Personal information
- Nationality: British
- Born: 14 April 1978 (age 48) Canterbury, Kent

Sport
- Country: Great Britain
- Sport: Modern Pentathlon
- Team: Team Bath

Medal record
Women's modern pentathlon
Representing Great Britain
Olympic Games
| Bronze medal – third place | 2004 Athens | Individual |
World Championships
| Gold medal – first place | 2004 Moscow | Team |
| Silver medal – second place | 2006 Guatemala | Team |
| Silver medal – second place | 2006 Guatemala | Team Relay |
| Bronze medal – third place | 2001 Millfield | Individual |
| Bronze medal – third place | 2002 San Francisco | Individual |
European Championships
| Gold medal – first place | 2003 Usti Nad Labem | Individual |
| Gold medal – first place | 2007 Riga | Team Relay |

= Georgina Harland =

British modern pentathlete (born 1978)

Georgina Claire Seccombe (née Harland; born 14 April 1978) is a former modern pentathlete from Great Britain. Having been a reserve for the British team for the 2000 Summer Olympics, she was chosen for the team proper for the 2004 Games in Athens, Greece, winning the bronze medal in the women's individual event. She retired from professional sport at the end of 2008 due to a career ending injury ahead of the 2008 Games.

==Early life==
Georgina Harland was involved in sport from an early age, having taken up riding with The Pony Club, swimming with the City of Canterbury Swimming Club and cross-country running for Great Britain. She was educated at Wellesley House School and Benenden School both of which are in Kent. Whilst at Loughborough University she began competing in modern pentathlon.

==Career==
Harland was chosen as a non-travelling reserve for the 2000 Summer Olympics, with Steph Cook and Kate Allenby taking the two British spots in the women's modern pentathlon. She described herself as having been "devastated" at the decision, but supported her friends and training partners through the Games.

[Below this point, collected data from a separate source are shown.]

Lemma sound_mark_safe c s :
  c ∉ M → sound g s → sound g (Sentence.mark_safe c s).
Proof.
  intros Hc [Hb Hn]. unfold Sentence.mark_safe. case_decide; [|done].
  split; simpl; [set_solver|].
  rewrite Hn. do 2 f_equal. set_solver.
Qed.

Lemma sound_mark_mine c s :
  c ∈ M → sound g s → sound g (Sentence.mark_mine c s).
Proof.
  intros Hc [Hb Hn]. unfold Sentence.mark_mine. case_decide as Hin; [|done].
  split; simpl; [set_solver|].
  assert (Sentence.cells s ∩ M
          = {[c]} ∪ (Sentence.cells s ∖ {[c]}) ∩ M) as Heq.
  { apply set_eq. intros x. destruct (decide (x = c)); set_solver. }
  rewrite Hn, Heq, size_union, size_singleton by set_solver. lia.
Qed.

Lemma sound_resolve s1 s2 :
  Sentence.cells s1 ⊆ Sentence.cells s2 →
  sound g s1 → sound g s2 → sound g (resolve s1 s2).
Proof.
  intros Hsub [Hb1 Hn1] [Hb2 Hn2]. split; simpl; [set_solver|].
  assert ((Sentence.cells s2 ∖ Sentence.cells s1) ∩ M
          = (Sentence.cells s2 ∩ M) ∖ (Sentence.cells s1 ∩ M)) as -> by set_solver.
  assert (Sentence.cells s1 ∩ M ⊆ Sentence.cells s2 ∩ M) as Hsub' by set_solver.
  rewrite size_difference by done. apply subseteq_size in Hsub'. lia.
Qed.

(** A true sentence is determined by its cells. *)
Lemma sound_cells_inj s1 s2 :
  sound g s1 → sound g s2 → Sentence.cells s1 = Sentence.cells s2 → s1 = s2.
Proof.
  intros [_ Hn1] [_ Hn2] Heq. destruct s1, s2; simpl in *. subst. done.
Qed.

End Soundness.

(** ** The window around a cell *)

Lemma window_cells cell :
  window cell =
    [(cell.1 - 1, cell.2 - 1); (cell.1 - 1, cell.2); (cell.1 - 1, cell.2 + 1);
     (cell.1, cell.2 - 1); (cell.1, cell.2); (cell.1, cell.2 + 1);
     (cell.1 + 1, cell.2 - 1); (cell.1 + 1, cell.2); (cell.1 + 1, cell.2 + 1)].
Proof.
  unfold window, seqZ. change (Z.to_nat 3) with 3%nat. cbn.
  repeat (f_equal; try lia).
Qed.

Lemma NoDup_window cell : NoDup (window cell).
Proof.
  rewrite window_cells.
  repeat (apply NoDup_cons; split;
          [intros H;
           repeat (apply elem_of_cons in H as [H|H]; [inversion H; lia|]);
           by apply elem_of_nil in H|]).
  apply NoDup_nil_2.
Qed.

(** ** The sentence of an observation is true of the game *)

Section Observation.
Context (g : Minesweeper.t) (a : MinesweeperAI.t) (cell : Cell).
Local Abbreviation M := (Minesweeper.mines g).
Local Abbreviation B := (board (Minesweeper.height g) (Minesweeper.width g)).
Hypothesis Hgame : wf_game g.
Hypothesis Hcons : consistent g a.

(** The loops of [get_neighbours] and [nearby_mines] run over the same
    cells; the quantity [count + seen - |cells ∩ mines|] is the same before
    and after every iteration. *)
Lemma neighbours_step_balance S c n x :
  x ∉ S → S ⊆ B →
  let r := neighbours_step a cell (S, c) x in
  r.1 ⊆ B ∧ r.1 ⊆ {[x]} ∪ S
  ∧ r.2 + Minesweeper.nearby_step g cell n x - Z.of_nat (size (r.1 ∩ M))
    = c + n - Z.of_nat (size (S ∩ M)).
Proof.
  destruct Hcons as [Hh Hw Hs Hsb Hm _ _]. intros HxS HS.
  unfold neighbours_step, Minesweeper.nearby_step, Minesweeper.is_mine.
  rewrite Hh, Hw.
  destruct (decide (x = cell ∨ x ∈ safes a)) as [Hskip|Hskip]; simpl.
  { split; [done|]. split; [set_solver|].
    repeat case_decide; try lia; (case_bool_decide; [set_solver|lia]). }
  rewrite (decide_False (P := x = cell)) by tauto.
  destruct (decide (x ∈ mines a)) as [Hmine|Hmine]; simpl.
  { assert (x ∈ M) as HxM by set_solver.
    rewrite decide_True by (apply elem_of_board, Hgame, HxM).
    rewrite bool_decide_eq_true_2 by done.
    split; [done|]. split; [set_solver|lia]. }
  destruct (decide (in_bounds (Minesweeper.height g) (Minesweeper.width g) x))
    as [Hin|Hin]; simpl; [|split; [done|split; [set_solver|lia]]].
  apply elem_of_board in Hin.
  split; [set_solver|]. split; [done|].
  case_bool_decide as HxM.
  - assert (({[x]} ∪ S) ∩ M = {[x]} ∪ S ∩ M) as -> by set_solver.
    rewrite size_union, size_singleton by set_solver. lia.
  - assert (({[x]} ∪ S) ∩ M = S ∩ M) as -> by set_solver. lia.
Qed.

Lemma neighbours_balance l S c n :
  NoDup l → (∀ x, x ∈ l → x ∉ S) → S ⊆ B →
  let r := foldl (neighbours_step a cell) (S, c) l in
  r.1 ⊆ B
  ∧ r.2 + foldl (Minesweeper.nearby_step g cell) n l
      - Z.of_nat (size (r.1 ∩ M))
    = c + n - Z.of_nat (size (S ∩ M)).
Proof.
  revert S c n. induction l as [|x l IH]; intros S c n Hnd Hfresh HS; simpl.
  { split; [done|lia]. }
  apply NoDup_cons in Hnd as [Hx Hnd].
  destruct (neighbours_step_balance S c n x) as (HB & Hsub & Heq);
    [set_solver|done|].
  destruct (neighbours_step a cell (S, c) x) as [S' c'] eqn:Hstep.
  simpl in *.
  destruct (IH S' c' (Minesweeper.nearby_step g cell n x))
    as [HB' Heq']; [done|set_solver|done|].
  simpl in *. split; [done|lia].
Qed.

Lemma get_neighbours_sound :
  let r := get_neighbours a cell (Minesweeper.nearby_mines g cell) in
  sound g (Sentence.mk r.1 r.2).
Proof.
  unfold get_neighbours, Minesweeper.nearby_mines.
  generalize (NoDup_window cell). generalize (window cell). intros l Hnd.
  destruct (neighbours_balance l ∅
              (foldl (Minesweeper.nearby_step g cell) 0 l) 0 Hnd)
    as [HB Heq]; [set_solver|set_solver|].
  destruct (foldl (neighbours_step a cell) _ l) as [S c].
  split; simpl in *; [done|].
  rewrite intersection_empty_l_L, size_empty in Heq. lia.
Qed.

She won the 2003 European Champions, which qualified her for the 2004 Summer Olympics as she had finished ahead of fellow Brit Sian Lewis. She went into the Games as world number one, hoping to emulate the gold medal victory of Steph Cook in the previous Olympics. She said that the shooting event was her worst out of the five events. Two weeks prior to the Games she suffered a stress fracture in her right leg, requiring an orthopaedic cast.

In the first round of Olympic competition, the shooting, she scored 156 points out of 200 which left her sitting in 30th place out of 32 competitors. The fencing round saw her move up to 26th after winning 16 of the 31 one on one matches against the other pentathletes. She finished second in the swimming with a time of 2:14:60, moving her further up to 19th overall. After finishing the showjumping as the fourth event, she moved up to fourteenth overall. She mounted a comeback in the final event, the cross-country, and completed the race over thirty seconds faster than anyone else, moving her up to third place and winning the bronze medal. She had started 51 seconds behind the third placed athlete, Claudia Corsini, and needed to overtake twelve athletes during the race.

During the build up to the 2008 Summer Olympics, Harland won the third World Cup event of 2007, which was Harland's first event of the year. However, she suffered an injury prior to the Games and failed to qualify. She retired at the close of the 2008 season. During her professional career, she maintained a top five ranking worldwide between 2001 and 2008.

==Sports administration==
Harland moved into sports administration after retirement. She was named on the Mission 2012 panel by UK Sport in 2011. As of 2013, she is working for the British Olympic Association. On 20 May 2020, she was announced as Team GB's Chef de Mission for the Beijing 2022 Olympic Winter Games.

Harland was appointed Member of the Order of the British Empire (MBE) in the 2022 Birthday Honours for services to Olympic sport.

==Personal life==
Harland married Charlie Seccombe, a former hockey coach at Reading and Director of GB&I - Dyson Professional, on 27 August 2011 in Canterbury, Kent.